PROBLEM REQUIREMENTS - Please write out exactly the lines of the data below from the line holding "by apply (labelled_not_dead input (S a))." through the line holding "rewrite <- Htake, length_app", and leave out the rest.

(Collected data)

==============================

(** X7.  A fallthrough successor has one of two origins: the block ends
    in a conditional branch line, or the successor opens with a label
    line.  A block that ends in a conditional branch line has the
    fallthrough successor unless it is the last block of the list. *)
Theorem fallthrough_origin (input : list string) (bs : list Block.t)
    (i : nat) (b : Block.t) :
  extractBlocks input = Return bs → bs !! i = Some b →
  (∀ s, Block.flow b = Some s →
     (∃ front line mnemonic target,
        Block.contents b = front ++ [line] ∧ isLabel line = false ∧
        getBranchMaybe line = Some (mnemonic, target) ∧ mnemonic ≠ "b") ∨
     (∃ succ first rest,
        bs !! s = Some succ ∧ Block.contents succ = first :: rest ∧
        isLabel first = true)) ∧
  (∀ front line mnemonic target,
     Block.contents b = front ++ [line] → isLabel line = false →
     getBranchMaybe line = Some (mnemonic, target) → mnemonic ≠ "b" →
     S i < length bs → Block.flow b = Some (S i)).
Proof.
  intros Hret Hb.
  destruct (finished_origin _ _ _ _ Hret Hb) as (a & block & Ha & Hne & Hi & Hs & ->).
  pose proof (extractBlocks_length _ _ Hret) as Hlen.
  rewrite finished_flow, finished_contents. split.
  - intros s Hflow.
    destruct (decide (S i < _)) as [Hlt|]; [|done].
    destruct (ConstructingBlock.flow block) eqn:Hfl; [|done].
    injection Hflow as <-.
    destruct (ConstructingBlock.branch block) as [target|] eqn:Hbr.
    + left. destruct (branch_field_origin _ _ _ _ Ha Hbr)
        as (front & line & m & Hbody & Hl & Hg & Hf).
      exists front, line, m, target. split; [done|]. split; [done|].
      split; [done|]. intros ->. rewrite Hfl in Hf. done.
    + right.
      destruct (build_structured input) as (_ & _ & _ & Hchain & _).
      destruct (block_shape _ _ _ Ha) as [[_ Hnext] | (_ & [Hopen _] & _)];
        [|congruence].
      destruct (lookup_lt_is_Some_2 _ _ Hnext) as [next Hn].
      pose proof (chained_lookup _ _ _ _ Hchain Ha Hn) as Hf.
      unfold follows in Hf. rewrite Hbr, Hfl in Hf. destruct Hf as [[name Hname] _].
      pose proof (build_blockOK input) as Hok.
      pose proof (proj1 (Forall_lookup _ _) Hok _ _ Hn) as [Hlab _].
      destruct (Hlab name Hname) as [_ Hopens].
      pose proof (opensWith_nonEmpty _ _ Hopens) as Hne'.
      pose proof (survivors_next _ _ _ _ Ha Hne Hn Hne') as Hsn.
      rewrite <- Hi in Hsn.
      destruct Hopens as (_ & first & rest & Hbody & Hd).
      pose proof (extractBlocks_Return _ _ Hret) as [Hbs _].
      eexists _, first, rest. split; [|split].
      * rewrite Hbs at 1. by rewrite list_lookup_imap, Hsn.
      * by rewrite finished_contents.
      * unfold isLabel. apply declaredName_isLabel in Hd as [-> ->]. done.
  - intros front line m target Hbody Hl Hg Hm Hlast.
    pose proof (closing_line_flags _ _ _ _ _ Ha Hbody Hl) as Hflags.
    rewrite Hg in Hflags. destruct Hflags as [_ ->].
    rewrite decide_True by lia.
    destruct (String.eqb_spec m "b"); [done|reflexivity].
Qed.

Lemma fallthrough_origin_witness :
  Block.flow (Block.mk ["bnz l1"] "b0" false (Some 1%nat) (Some 2%nat)) =
    Some 1%nat.
Proof.
  refine (proj2 (fallthrough_origin ["bnz l1"; "int 1"; "l1:"; "err"] _ 0 _
                   scenario_C eq_refl)
                [] "bnz l1" "bnz" "l1" eq_refl eq_refl eq_refl _ _).
  - discriminate.
  - simpl. lia.
Defined.

(** X8.  The first finished block and every finished block that opens
    with a label line have [dead = false].  A block that follows a block
    ending in a terminator line, and does not itself open with a label
    line, has [dead = true]. *)
Theorem dead_flags (input : list string) (bs : list Block.t) :
  extractBlocks input = Return bs →
  (∀ b, bs !! 0%nat = Some b → Block.dead b = false) ∧
  (∀ i b first rest,
     bs !! i = Some b → Block.contents b = first :: rest →
     isLabel first = true → Block.dead b = false) ∧
  (∀ i b b' front line first rest,
     bs !! i = Some b → bs !! S i = Some b' →
     Block.contents b = front ++ [line] → isLabel line = false →
     isBranch line = false → isTerminator line = true →
     Block.contents b' = first :: rest → isLabel first = false →
     Block.dead b' = true).
Proof.
  intros Hret.
  destruct (build_structured input) as (_ & _ & _ & Hchain & entry & He & Hel & Hed).
  assert (Hlabelled : ∀ i b first rest,
     bs !! i = Some b → Block.contents b = first :: rest →
     isLabel first = true → Block.dead b = false).
  { intros i b first rest Hb Hc Hl.
    destruct (finished_origin _ _ _ _ Hret Hb) as (a & block & Ha & _ & _ & _ & ->).
    rewrite finished_contents in Hc. rewrite finished_dead.
    destruct (block_lines _ _ _ Ha) as (_ & _ & Hhead).
    destruct (ConstructingBlock.label block) as [name|] eqn:Hlab.
    - apply (labelled_not_dead input a); [done|]. by rewrite Hlab.
    - apply Hhead in Hc. apply isLabel_declaredName in Hc. congruence. }
  split; [|split; [done|]].
  - intros b Hb.
    destruct (finished_origin _ _ _ _ Hret Hb) as (a & block & Ha & Hne & Hi & _ & ->).
    rewrite finished_dead. destruct a as [|a]; [congruence|].
    destruct (lookup_lt_is_Some_2 (allBlocks (build input)) a) as [prev Hprev].
    { apply lookup_lt_Some in Ha. lia. }
    rewrite (survivors_take_S _ _ _ Hprev), length_app in Hi.
    destruct (decide (ConstructingBlock.nonEmpty prev)) as [|Hempty];
      [simpl in Hi; lia|].
    destruct (empty_block_followed_by_label _ _ _ _ Hprev Hempty Ha) as [Hlab _].
    by apply (labelled_not_dead input (S a)).
  - intros i b b' front line first rest Hb Hb' Hc Hl Hnb Ht Hc' Hl'.
    destruct (finished_origin _ _ _ _ Hret Hb) as (a & block & Ha & Hne & Hi & _ & ->).
    destruct (extractBlocks_lookup _ _ _ _ Hret Hb') as (block' & Hs' & ->).
    rewrite finished_contents in Hc, Hc'. rewrite finished_dead.
    pose proof (closing_line_flags _ _ _ _ _ Ha Hc Hl) as Hflags.
    unfold isBranch in Hnb.
    destruct (getBranchMaybe line) as [[m t]|]; [done|].
    destruct (Hflags Ht) as [Hfl Hbr].
    destruct (block_shape _ _ _ Ha) as [[_ Hnext] | (_ & _ & Hlen)].
    2:{ apply lookup_lt_Some in Hs'.
        pose proof (f_equal survivors
                      (take_ge (allBlocks (build input)) (S a) ltac:(lia))) as Htake.
        rewrite (survivors_take_S _ _ _ Ha), decide_True in Htake by done.
        rewrite <- Htake, length_app in Hs'. simpl in Hs'. lia. }
    destruct (lookup_lt_is_Some_2 _ _ Hnext) as [next Hn].
    pose proof (chained_lookup _ _ _ _ Hchain Ha Hn) as Hf.
    unfold follows in Hf. rewrite Hbr, Hfl in Hf. destruct Hf as [Hnl Hnd].
    destruct (decide (ConstructingBlock.nonEmpty next)) as [Hne'|Hempty].
    + pose proof (survivors_next _ _ _ _ Ha Hne Hn Hne') as Hsn.
      rewrite <- Hi in Hsn. congruence.
    + exfalso.
      assert (Hafter : S (S a) < length (allBlocks (build input))).
      { destruct (decide (S (S a) < length (allBlocks (build input)))); [done|].
        apply lookup_lt_Some in Hs'.
        pose proof (f_equal survivors
                      (take_ge (allBlocks (build input)) (S (S a)) ltac:(lia)))
          as Htake.
        rewrite (survivors_take_S _ _ _ Hn), decide_False in Htake by done.
        rewrite (survivors_take_S _ _ _ Ha), decide_True in Htake by done.
        rewrite <- Htake, !length_app in Hs'. simpl in Hs'. lia. }
      destruct (lookup_lt_is_Some_2 _ _ Hafter) as [third Hthird].
      destruct (empty_block_followed_by_label _ _ _ _ Hn Hempty Hthird)
        as [[name Hname] Hne3].
      destruct (realBlock_survivor (allBlocks (build input)) (S (S a))
                  (length (survivors (take (S (S a)) (allBlocks (build input))))))
        as (x & Hx & Hsx).
      { apply realBlock_Some. by exists third. }
      assert (x = third) as -> by congruence.
      rewrite (survivors_take_S _ _ _ Hn), decide_False in Hsx by done.
      rewrite (survivors_take_S _ _ _ Ha), decide_True in Hsx by done.
      rewrite !length_app in Hsx. simpl in Hsx.
      rewrite Nat.add_0_r, Nat.add_1_r, <- Hi in Hsx.
      assert (block' = third) as -> by congruence.
      destruct (block_lines _ _ _ Hthird) as (_ & _ & Hhead).
      rewrite Hname in Hhead. destruct Hhead as (f & r & Hbody & Hd).
      rewrite Hbody in Hc'. injection Hc' as -> ->.
      apply isLabel_declaredName in Hl'. congruence.
Qed.

Lemma dead_flags_witness :
  Block.dead (Block.mk ["int 1"] "b1" true None None) = true.
Proof.
  refine (proj2 (proj2 (dead_flags ["return"; "int 1"]
                          [Block.mk ["return"] "b0" false None None;
                           Block.mk ["int 1"] "b1" true None None] _))
            0 _ _ [] "return" "int 1" [] eq_refl eq_refl eq_refl
            eq_refl eq_refl eq_refl eq_refl eq_refl).
  vm_compute. reflexivity.
Defined.

(** X9.  Every successor reference of a finished block points inside the
    returned list. *)
Theorem successors_in_range (input : list string) (bs : list Block.t)
    (i : nat) (b : Block.t) :
  extractBlocks input = Return bs → bs !! i = Some b →
  (∀ s, Block.flow b = Some s → s < length bs) ∧
  (∀ d, Block.branch b = Some d → d < length bs).
Proof.
  intros Hret Hb.
  destruct (extractBlocks_lookup _ _ _ _ Hret Hb) as (block & Hs & ->).
  rewrite (extractBlocks_length _ _ Hret), finished_flow, finished_branch.
  split.
  - intros s Hflow. destruct (decide (S i < _)); [|done].
    destruct (ConstructingBlock.flow block); [|done]. injection Hflow as <-. done.
  - intros d Hbr. destruct (decide (S i < _)); [|done].
    destruct (ConstructingBlock.branch block) as [t|]; [|done].
    destruct (JS.truthy t); [|done].
    destruct (resolve_Some _ _ _ Hbr) as (a & opener & _ & _ & _ & _ & Hd).
    by apply lookup_lt_Some in Hd.
Qed.

Lemma successors_in_range_witness :
  2 < length [Block.mk ["bnz l1"] "b0" false (Some 1%nat) (Some 2%nat);
              Block.mk ["int 1"] "b1" true (Some 2%nat) None;
              Block.mk ["l1:"; "err"] "l1" false None None].
Proof.
  exact (proj2 (successors_in_range ["bnz l1"; "int 1"; "l1:"; "err"] _ 0 _
                  scenario_C eq_refl) 2 eq_refl).
Defined.

(** *** Where in the stream a block lies *)

Lemma bodies_nonempty l b :
  b ∈ l → ConstructingBlock.nonEmpty b →
  concat (ConstructingBlock.body <$> l) ≠ [].
Proof.
  intros Hin Hne. induction Hin as [b l|b x l Hin IH]; rewrite fmap_cons;
    cbn [concat].
  - unfold ConstructingBlock.nonEmpty in Hne.
    by destruct (ConstructingBlock.body b).
  - intros [_ Heq]%app_eq_nil. by apply IH.
Qed.
(** A coroutine inside a running event loop, and one after which no
    event loop is left. *)
Lemma coroutine_with_and_without_loop :
  snd (get_coordinates (coroutine_geocoder (Returns true)) Paris France)
  = Fails loop_already_running /\
  snd (get_coordinates
         (coroutine_geocoder
            (Raises (RuntimeError "There is no current event loop")))
         Paris France)
  = Fails (RuntimeError "There is no current event loop").
Proof.
  destruct (failed_asyncio_run_ends_the_lookup (coroutine_geocoder (Returns true))
              Paris France eq_refl eq_refl) as (Hrunning & _).
  destruct (failed_asyncio_run_ends_the_lookup
              (coroutine_geocoder
                 (Raises (RuntimeError "There is no current event loop")))
              Paris France eq_refl eq_refl) as (Hnone & _).
  destruct (Hrunning _ eq_refl) as (_ & Hloop).
  destruct (Hnone _ eq_refl) as (Hraises & _).
  split; [apply Hloop; reflexivity | apply (Hraises _ eq_refl)].
Defined.

(** Paris from the cache, with Nominatim out of reach. *)
Lemma paris_from_the_cache :
  get_coordinates cached_geocoder Paris France
  = ([CoordsCacheGet (text_lower Paris) (text_lower France);
      Say (CachedCoordinates Paris France)], Goes paris_point).
Proof.
  destruct (pause_goes_with_the_query cached_geocoder Paris France)
    as (_ & _ & Hhit & _).
  apply Hhit. reflexivity.
Defined.

(** Without a country the script leaves with status 1 and has asked
    nobody. *)
Lemma no_country_no_work :
  snd (main (sample_installation sample_geocoder) 3 incomplete_args) = Exits 1 /\
  geocoder_steps (fst (main (sample_installation sample_geocoder) 3
                         incomplete_args)) = [] /\
  poster_events (fst (main (sample_installation sample_geocoder) 3
                        incomplete_args)) = [].
Proof.
  destruct (checks_come_first (sample_installation sample_geocoder) 3
              incomplete_args) as (Hrejected & _).
  destruct Hrejected as (_ & Hgeo & _ & Hposter & Hend); [reflexivity |].
  split; [exact Hend |]. split; assumption.
Defined.

(** One theme asked for, one theme loaded. *)
Lemma paris_in_terracotta :
  themes_loaded (fst (main (sample_installation sample_geocoder) 9 paris_args))
  = ["terracotta"].
Proof.
  destruct (themes_in_order_until_failure (sample_installation sample_geocoder)
              9 paris_args) as (_ & Hall).
  apply Hall. vm_compute. reflexivity.
Defined.

(** With the point on the command line nobody is asked where Atlantis
    is. *)
Lemma given_point_asks_nobody :
  geocoder_steps (fst (main (sample_installation sample_geocoder) 9
                         given_point_args)) = [].
Proof.
  destruct (one_lookup_for_all_themes (sample_installation sample_geocoder) 9
              given_point_args) as (_ & Hgiven).
  apply Hgiven. reflexivity.
Defined.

==============================

EXPECTED OUTPUT -
    by apply (labelled_not_dead input (S a)).
  - intros i b b' front line first rest Hb Hb' Hc Hl Hnb Ht Hc' Hl'.
    destruct (finished_origin _ _ _ _ Hret Hb) as (a & block & Ha & Hne & Hi & _ & ->).
    destruct (extractBlocks_lookup _ _ _ _ Hret Hb') as (block' & Hs' & ->).
    rewrite finished_contents in Hc, Hc'. rewrite finished_dead.
    pose proof (closing_line_flags _ _ _ _ _ Ha Hc Hl) as Hflags.
    unfold isBranch in Hnb.
    destruct (getBranchMaybe line) as [[m t]|]; [done|].
    destruct (Hflags Ht) as [Hfl Hbr].
    destruct (block_shape _ _ _ Ha) as [[_ Hnext] | (_ & _ & Hlen)].
    2:{ apply lookup_lt_Some in Hs'.
        pose proof (f_equal survivors
                      (take_ge (allBlocks (build input)) (S a) ltac:(lia))) as Htake.
        rewrite (survivors_take_S _ _ _ Ha), decide_True in Htake by done.
        rewrite <- Htake, length_app in Hs'. simpl in Hs'. lia. }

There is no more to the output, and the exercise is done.